EXERCISE INSTRUCTIONS =>
Starting at the top of the data and ending with the line that holds "Fixpoint first_free (candidate", transcribe each line exactly; include both ends.

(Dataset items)
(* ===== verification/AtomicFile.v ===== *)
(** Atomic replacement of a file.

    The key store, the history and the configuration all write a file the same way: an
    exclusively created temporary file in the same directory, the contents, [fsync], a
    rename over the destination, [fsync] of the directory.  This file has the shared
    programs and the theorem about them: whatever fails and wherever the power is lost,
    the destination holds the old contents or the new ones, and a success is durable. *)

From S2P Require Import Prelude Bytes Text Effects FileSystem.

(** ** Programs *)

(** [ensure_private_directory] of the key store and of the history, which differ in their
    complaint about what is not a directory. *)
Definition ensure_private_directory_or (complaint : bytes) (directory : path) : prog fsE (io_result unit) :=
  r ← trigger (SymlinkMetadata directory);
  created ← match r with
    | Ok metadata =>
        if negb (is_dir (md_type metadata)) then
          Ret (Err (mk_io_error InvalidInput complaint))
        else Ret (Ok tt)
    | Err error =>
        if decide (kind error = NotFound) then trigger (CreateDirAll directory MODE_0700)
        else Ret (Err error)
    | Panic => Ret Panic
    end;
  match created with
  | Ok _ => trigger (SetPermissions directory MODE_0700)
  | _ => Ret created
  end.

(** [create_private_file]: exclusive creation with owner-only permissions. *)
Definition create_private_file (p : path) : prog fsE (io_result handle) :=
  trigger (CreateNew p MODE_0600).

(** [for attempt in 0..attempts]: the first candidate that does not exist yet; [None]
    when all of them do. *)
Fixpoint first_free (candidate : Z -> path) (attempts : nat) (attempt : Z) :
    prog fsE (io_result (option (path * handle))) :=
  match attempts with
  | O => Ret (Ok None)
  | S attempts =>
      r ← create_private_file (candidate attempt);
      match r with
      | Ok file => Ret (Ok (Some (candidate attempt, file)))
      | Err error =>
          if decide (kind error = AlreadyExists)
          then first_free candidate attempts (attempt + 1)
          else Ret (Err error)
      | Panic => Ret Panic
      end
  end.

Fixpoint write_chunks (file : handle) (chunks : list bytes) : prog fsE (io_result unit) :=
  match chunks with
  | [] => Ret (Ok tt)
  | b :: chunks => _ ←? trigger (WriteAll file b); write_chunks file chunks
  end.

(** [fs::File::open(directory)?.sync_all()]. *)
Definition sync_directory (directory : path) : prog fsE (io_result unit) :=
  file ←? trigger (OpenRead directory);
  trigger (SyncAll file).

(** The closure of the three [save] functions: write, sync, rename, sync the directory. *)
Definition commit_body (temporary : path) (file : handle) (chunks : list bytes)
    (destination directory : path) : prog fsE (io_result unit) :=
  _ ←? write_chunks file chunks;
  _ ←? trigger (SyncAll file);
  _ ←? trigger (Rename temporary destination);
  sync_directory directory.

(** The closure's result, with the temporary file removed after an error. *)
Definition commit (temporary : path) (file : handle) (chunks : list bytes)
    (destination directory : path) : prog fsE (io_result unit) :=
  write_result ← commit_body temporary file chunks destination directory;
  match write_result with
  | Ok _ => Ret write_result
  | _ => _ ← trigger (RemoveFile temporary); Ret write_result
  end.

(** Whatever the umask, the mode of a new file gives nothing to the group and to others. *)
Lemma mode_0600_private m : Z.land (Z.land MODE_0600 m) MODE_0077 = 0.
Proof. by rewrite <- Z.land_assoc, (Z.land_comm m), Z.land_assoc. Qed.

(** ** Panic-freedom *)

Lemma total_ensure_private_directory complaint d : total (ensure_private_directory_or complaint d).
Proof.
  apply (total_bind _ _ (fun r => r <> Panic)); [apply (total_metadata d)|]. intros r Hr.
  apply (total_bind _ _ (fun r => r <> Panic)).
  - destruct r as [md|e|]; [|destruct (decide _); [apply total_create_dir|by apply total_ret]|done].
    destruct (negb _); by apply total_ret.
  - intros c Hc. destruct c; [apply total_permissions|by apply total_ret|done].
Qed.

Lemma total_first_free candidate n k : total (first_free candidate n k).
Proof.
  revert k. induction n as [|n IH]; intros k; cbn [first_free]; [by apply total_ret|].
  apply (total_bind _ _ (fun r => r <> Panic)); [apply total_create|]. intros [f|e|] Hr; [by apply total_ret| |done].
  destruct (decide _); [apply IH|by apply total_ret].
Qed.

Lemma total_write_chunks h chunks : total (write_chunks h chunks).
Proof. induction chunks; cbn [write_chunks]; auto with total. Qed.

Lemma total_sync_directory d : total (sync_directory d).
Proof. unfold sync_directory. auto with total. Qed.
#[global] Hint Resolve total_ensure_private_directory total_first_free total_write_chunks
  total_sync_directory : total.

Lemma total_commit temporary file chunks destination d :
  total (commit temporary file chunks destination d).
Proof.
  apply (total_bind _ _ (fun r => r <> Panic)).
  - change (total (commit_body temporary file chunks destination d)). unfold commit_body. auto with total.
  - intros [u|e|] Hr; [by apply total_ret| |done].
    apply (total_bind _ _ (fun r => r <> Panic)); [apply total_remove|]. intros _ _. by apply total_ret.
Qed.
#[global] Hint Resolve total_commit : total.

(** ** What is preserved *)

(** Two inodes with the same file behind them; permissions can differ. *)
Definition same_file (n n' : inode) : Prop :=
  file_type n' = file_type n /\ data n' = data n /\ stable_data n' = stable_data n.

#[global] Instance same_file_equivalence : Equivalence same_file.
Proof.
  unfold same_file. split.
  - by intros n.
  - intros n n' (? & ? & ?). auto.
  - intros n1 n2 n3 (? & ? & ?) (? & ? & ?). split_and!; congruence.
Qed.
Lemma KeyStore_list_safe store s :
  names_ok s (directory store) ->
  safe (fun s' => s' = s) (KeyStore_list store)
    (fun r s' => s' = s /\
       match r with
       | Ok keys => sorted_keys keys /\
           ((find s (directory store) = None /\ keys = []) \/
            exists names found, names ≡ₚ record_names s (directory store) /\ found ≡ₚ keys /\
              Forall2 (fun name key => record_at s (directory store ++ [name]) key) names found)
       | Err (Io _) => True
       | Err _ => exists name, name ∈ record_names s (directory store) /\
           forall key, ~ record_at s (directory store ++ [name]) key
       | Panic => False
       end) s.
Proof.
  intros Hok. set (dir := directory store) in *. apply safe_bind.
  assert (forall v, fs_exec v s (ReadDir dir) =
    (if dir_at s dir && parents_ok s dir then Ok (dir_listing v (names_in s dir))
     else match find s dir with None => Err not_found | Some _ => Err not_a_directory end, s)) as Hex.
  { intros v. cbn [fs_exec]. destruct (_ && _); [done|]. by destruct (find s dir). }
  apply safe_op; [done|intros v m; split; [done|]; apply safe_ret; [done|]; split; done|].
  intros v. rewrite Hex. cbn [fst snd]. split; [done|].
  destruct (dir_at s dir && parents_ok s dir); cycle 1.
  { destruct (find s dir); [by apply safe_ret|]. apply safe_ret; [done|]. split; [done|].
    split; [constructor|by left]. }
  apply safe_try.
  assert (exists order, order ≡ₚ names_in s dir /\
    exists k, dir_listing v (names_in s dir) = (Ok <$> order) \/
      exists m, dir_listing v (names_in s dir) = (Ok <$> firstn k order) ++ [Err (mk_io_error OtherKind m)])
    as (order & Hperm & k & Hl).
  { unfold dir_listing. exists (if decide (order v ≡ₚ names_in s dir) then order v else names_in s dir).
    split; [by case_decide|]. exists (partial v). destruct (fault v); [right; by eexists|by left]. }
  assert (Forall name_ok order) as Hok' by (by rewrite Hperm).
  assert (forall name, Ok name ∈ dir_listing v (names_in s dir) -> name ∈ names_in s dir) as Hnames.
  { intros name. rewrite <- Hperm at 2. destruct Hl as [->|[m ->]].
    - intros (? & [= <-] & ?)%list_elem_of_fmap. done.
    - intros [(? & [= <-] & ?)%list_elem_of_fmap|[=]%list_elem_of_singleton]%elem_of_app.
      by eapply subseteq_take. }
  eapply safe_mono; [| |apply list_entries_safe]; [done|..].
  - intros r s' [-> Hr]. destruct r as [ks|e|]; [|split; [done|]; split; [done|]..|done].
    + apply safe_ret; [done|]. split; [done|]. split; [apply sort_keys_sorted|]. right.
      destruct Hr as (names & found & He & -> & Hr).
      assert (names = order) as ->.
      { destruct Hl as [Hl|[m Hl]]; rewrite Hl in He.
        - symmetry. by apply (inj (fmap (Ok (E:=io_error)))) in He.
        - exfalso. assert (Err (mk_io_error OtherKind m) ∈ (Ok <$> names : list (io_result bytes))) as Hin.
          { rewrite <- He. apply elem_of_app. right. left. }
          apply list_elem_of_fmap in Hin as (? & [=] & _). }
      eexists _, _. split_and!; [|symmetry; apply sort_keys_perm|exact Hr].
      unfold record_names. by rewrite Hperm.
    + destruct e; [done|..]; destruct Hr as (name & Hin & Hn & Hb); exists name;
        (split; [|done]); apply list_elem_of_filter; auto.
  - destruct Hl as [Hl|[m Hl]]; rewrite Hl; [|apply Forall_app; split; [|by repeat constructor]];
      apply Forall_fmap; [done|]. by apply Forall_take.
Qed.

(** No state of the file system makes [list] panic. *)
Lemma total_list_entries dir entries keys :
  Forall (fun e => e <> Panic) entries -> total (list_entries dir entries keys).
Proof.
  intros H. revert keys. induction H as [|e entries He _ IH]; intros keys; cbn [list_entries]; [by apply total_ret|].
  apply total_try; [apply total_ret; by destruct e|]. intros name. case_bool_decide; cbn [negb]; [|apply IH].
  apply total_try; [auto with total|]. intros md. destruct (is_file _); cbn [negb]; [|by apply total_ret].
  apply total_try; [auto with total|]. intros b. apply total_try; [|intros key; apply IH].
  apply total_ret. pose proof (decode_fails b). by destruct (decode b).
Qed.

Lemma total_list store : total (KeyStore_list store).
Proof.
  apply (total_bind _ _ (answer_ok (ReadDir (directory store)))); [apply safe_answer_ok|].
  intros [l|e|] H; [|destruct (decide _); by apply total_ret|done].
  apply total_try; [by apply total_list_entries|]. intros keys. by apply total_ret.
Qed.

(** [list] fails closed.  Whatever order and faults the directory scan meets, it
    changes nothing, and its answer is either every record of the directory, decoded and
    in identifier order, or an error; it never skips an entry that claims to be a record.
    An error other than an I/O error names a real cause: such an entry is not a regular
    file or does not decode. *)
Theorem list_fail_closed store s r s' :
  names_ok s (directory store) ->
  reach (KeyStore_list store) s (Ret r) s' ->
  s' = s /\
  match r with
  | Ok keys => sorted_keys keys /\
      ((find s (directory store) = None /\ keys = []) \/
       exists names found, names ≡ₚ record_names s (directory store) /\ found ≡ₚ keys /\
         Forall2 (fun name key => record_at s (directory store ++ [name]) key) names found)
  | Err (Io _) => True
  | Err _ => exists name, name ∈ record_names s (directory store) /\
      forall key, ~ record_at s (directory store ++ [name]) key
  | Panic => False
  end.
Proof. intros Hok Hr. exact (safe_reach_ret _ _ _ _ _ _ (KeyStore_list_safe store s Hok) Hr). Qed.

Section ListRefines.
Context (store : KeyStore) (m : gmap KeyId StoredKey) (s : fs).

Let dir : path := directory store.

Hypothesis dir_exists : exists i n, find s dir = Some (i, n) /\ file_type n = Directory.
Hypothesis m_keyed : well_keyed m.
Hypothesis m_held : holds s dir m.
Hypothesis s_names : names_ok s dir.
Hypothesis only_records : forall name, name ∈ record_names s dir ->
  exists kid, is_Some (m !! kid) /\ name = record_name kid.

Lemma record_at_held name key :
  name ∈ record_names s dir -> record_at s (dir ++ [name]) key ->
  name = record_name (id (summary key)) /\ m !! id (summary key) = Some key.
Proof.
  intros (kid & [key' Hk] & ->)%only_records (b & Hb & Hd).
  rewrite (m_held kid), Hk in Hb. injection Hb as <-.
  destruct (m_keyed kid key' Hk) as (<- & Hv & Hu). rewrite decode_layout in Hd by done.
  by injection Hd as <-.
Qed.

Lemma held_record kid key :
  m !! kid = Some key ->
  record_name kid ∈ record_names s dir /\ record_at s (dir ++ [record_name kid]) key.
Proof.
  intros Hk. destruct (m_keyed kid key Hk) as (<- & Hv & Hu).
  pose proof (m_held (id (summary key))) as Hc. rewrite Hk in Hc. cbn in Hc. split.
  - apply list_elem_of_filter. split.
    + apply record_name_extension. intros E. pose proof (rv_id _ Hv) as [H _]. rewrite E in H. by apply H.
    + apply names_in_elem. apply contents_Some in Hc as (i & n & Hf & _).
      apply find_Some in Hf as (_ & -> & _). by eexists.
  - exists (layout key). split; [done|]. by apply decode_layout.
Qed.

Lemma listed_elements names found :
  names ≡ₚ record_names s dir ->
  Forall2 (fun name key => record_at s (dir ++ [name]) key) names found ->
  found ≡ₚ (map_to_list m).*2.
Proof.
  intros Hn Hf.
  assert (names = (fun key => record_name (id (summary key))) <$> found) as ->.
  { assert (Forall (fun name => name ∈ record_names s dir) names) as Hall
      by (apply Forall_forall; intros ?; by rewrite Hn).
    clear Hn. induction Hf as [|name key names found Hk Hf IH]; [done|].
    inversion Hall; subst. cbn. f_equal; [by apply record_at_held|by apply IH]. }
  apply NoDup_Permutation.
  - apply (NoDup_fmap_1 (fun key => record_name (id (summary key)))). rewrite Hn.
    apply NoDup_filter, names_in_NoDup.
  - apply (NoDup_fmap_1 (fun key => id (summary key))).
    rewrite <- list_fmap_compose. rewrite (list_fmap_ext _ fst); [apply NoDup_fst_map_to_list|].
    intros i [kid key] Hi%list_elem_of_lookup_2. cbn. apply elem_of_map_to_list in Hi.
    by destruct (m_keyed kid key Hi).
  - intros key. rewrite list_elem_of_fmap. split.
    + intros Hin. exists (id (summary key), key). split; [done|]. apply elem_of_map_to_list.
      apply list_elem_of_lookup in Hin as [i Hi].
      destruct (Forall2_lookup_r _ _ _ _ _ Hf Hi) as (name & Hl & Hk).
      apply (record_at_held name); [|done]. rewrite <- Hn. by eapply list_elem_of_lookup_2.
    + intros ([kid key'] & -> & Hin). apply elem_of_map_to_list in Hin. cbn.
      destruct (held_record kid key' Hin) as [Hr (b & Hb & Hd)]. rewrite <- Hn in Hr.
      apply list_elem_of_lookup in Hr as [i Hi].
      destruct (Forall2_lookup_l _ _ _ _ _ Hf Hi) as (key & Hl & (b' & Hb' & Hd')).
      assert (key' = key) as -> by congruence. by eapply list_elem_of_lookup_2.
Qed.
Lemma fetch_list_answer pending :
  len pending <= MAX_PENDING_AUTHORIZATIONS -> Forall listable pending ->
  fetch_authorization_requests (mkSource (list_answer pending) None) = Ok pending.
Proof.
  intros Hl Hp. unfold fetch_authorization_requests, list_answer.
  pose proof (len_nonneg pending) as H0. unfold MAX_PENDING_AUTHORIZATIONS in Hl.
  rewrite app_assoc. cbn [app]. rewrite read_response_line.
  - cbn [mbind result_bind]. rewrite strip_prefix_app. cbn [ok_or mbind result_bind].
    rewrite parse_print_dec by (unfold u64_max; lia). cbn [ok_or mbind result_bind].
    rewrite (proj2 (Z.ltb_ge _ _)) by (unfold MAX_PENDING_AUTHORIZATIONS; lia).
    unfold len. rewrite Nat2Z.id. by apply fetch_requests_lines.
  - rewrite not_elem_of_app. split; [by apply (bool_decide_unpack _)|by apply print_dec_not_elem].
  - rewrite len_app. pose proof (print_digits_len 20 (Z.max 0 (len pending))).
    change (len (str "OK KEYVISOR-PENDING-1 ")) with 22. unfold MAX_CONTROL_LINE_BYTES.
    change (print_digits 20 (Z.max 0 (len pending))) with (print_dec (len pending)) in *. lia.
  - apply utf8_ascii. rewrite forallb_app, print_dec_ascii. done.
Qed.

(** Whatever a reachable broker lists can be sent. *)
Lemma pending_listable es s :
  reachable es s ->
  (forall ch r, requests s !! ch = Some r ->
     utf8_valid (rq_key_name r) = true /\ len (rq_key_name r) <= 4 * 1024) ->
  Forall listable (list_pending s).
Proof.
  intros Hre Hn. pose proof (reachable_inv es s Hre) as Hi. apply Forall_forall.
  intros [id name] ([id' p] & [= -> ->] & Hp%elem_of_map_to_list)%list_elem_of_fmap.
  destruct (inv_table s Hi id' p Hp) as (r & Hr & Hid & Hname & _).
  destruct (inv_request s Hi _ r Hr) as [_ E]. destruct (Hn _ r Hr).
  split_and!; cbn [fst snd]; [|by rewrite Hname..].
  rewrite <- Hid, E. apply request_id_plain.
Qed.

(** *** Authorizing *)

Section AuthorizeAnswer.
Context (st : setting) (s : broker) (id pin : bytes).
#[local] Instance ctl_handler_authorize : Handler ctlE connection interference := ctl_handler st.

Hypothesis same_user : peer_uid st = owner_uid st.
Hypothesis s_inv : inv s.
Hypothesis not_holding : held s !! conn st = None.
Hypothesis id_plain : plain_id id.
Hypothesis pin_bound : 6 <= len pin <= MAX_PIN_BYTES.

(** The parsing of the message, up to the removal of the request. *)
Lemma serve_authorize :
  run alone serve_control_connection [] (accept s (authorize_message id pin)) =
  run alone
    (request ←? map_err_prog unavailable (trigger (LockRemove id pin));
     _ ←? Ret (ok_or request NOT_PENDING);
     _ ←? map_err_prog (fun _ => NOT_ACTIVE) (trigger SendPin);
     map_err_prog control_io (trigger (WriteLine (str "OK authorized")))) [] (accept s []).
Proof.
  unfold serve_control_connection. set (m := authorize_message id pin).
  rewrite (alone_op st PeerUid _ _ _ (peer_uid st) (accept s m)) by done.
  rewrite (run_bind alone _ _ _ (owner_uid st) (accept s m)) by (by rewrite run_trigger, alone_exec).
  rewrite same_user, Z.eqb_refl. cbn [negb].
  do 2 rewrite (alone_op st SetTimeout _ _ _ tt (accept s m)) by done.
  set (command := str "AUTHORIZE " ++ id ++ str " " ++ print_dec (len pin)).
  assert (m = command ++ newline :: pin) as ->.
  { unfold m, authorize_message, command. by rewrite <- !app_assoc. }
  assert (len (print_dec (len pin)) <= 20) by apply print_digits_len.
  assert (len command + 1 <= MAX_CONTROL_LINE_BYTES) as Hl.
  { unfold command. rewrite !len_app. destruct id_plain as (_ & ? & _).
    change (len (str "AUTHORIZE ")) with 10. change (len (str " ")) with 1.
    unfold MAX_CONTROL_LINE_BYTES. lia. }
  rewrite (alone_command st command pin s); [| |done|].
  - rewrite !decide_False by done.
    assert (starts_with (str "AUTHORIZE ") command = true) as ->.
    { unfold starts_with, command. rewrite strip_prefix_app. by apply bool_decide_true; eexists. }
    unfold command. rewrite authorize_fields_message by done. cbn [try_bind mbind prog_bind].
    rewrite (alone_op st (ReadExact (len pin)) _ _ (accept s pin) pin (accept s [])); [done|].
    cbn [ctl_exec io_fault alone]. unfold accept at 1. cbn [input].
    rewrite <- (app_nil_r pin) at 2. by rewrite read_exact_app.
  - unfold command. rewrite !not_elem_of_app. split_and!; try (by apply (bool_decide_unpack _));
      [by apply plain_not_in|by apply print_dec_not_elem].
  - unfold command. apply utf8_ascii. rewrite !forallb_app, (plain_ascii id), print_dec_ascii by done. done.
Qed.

TASK ANSWER =>
(* ===== verification/AtomicFile.v ===== *)
(** Atomic replacement of a file.

    The key store, the history and the configuration all write a file the same way: an
    exclusively created temporary file in the same directory, the contents, [fsync], a
    rename over the destination, [fsync] of the directory.  This file has the shared
    programs and the theorem about them: whatever fails and wherever the power is lost,
    the destination holds the old contents or the new ones, and a success is durable. *)

From S2P Require Import Prelude Bytes Text Effects FileSystem.

(** ** Programs *)

(** [ensure_private_directory] of the key store and of the history, which differ in their
    complaint about what is not a directory. *)
Definition ensure_private_directory_or (complaint : bytes) (directory : path) : prog fsE (io_result unit) :=
  r ← trigger (SymlinkMetadata directory);
  created ← match r with
    | Ok metadata =>
        if negb (is_dir (md_type metadata)) then
          Ret (Err (mk_io_error InvalidInput complaint))
        else Ret (Ok tt)
    | Err error =>
        if decide (kind error = NotFound) then trigger (CreateDirAll directory MODE_0700)
        else Ret (Err error)
    | Panic => Ret Panic
    end;
  match created with
  | Ok _ => trigger (SetPermissions directory MODE_0700)
  | _ => Ret created
  end.

(** [create_private_file]: exclusive creation with owner-only permissions. *)
Definition create_private_file (p : path) : prog fsE (io_result handle) :=
  trigger (CreateNew p MODE_0600).

(** [for attempt in 0..attempts]: the first candidate that does not exist yet; [None]
    when all of them do. *)
Fixpoint first_free (candidate : Z -> path) (attempts : nat) (attempt : Z) :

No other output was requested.